Featuring six installations commissioned specifically for the windows of The Cooper Union’s street-level colonnade, as well as animated digital models, videos, photographs, renderings, and augmented reality, Model Behavior interrogates how architectural models elicit and project social behaviors. Objects on view represent a multitude of disciplines ranging from toys and scientific models to traditional physical architectural models, such as a laser-cut plexiglass and paper model by architect Stan Allen for Frederic Church’s Olana and a resin World Trade Center from Constantin and Laurene Leon Boym’s Buildings of Disaster series. The windows, each set in a three-foot-deep niche, are treated like shop windows filled with dioramas and objects that are visible from the sidewalk. This installation site is another examination of how models prompt social behavior, as visitors may or may not choose to further explore the exhibition by entering the Foundation Building.

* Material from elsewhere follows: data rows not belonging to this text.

Definition circle (x0 y0 radius colour : Z) : M unit :=
  let f := 1 - radius in
  let ddF_x := 1 in
  let ddF_y := -2 * radius in
  let x := 0 in
  let y := radius in
  s <- self ;;
  if negb (_penSolid s) then
    point x0 (y0 + radius) colour ;;
    point x0 (y0 - radius) colour ;;
    point (x0 + radius) y0 colour ;;
    point (x0 - radius) y0 colour ;;
    circle_while (Z.to_nat (y - x)) (fun x y =>
      point (x0 + x) (y0 + y) colour ;;
      point (x0 - x) (y0 + y) colour ;;
      point (x0 + x) (y0 - y) colour ;;
      point (x0 - x) (y0 - y) colour ;;
      point (x0 + y) (y0 + x) colour ;;
      point (x0 - y) (y0 + x) colour ;;
      point (x0 + y) (y0 - x) colour ;;
      point (x0 - y) (y0 - x) colour) f ddF_x ddF_y x y ;;
    ret tt
  else
    xy <- circle_while (Z.to_nat (y - x)) (fun x y =>
      line (x0 + x) (y0 + y) (x0 - x) (y0 + y) colour ;;
      line (x0 + x) (y0 - y) (x0 - x) (y0 - y) colour ;;
      line (x0 + y) (y0 - x) (x0 + y) (y0 + x) colour ;;
      line (x0 - y) (y0 - x) (x0 - y) (y0 + x) colour) f ddF_x ddF_y x y ;;
    let '(x, y) := xy in
    setPenSolid true ;;
    rectangle (x0 - x) (y0 - y) (x0 + x) (y0 + y) colour.

End Circle.

(** ** Predicates of the further properties *)

(** [m] keeps [P], however it ends. *)
Definition keeps {A} (P : Screen -> Prop) (m : M A) : Prop :=
  forall s, P s -> P (final (m s)).

Definition is_byte (b : Z) : Prop := 0 <= b < 256.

“Model making is central to all architectural education and practice, but our role as architects and educators is to consider the societal impact of our design and that starts with this foundational and iterative piece of the design process,” says Hayley Eber, acting dean of The Irwin S. Chanin School of Architecture.
Talks
Models as Ethical Agents: October 10, 6:30pm, with art historian Annabel J. Wharton
Great Hall
The Broken World Model of Design: November 8, 6:30pm, with architect Kiel Moe
Great Hall
Exhibition design by New Affiliates. Generous support for Model Behavior has been provided by the Graham Foundation for Advanced Studies in the Fine Arts, New York State Council on the Arts, and Elise Jaffe + Jeffrey Brown.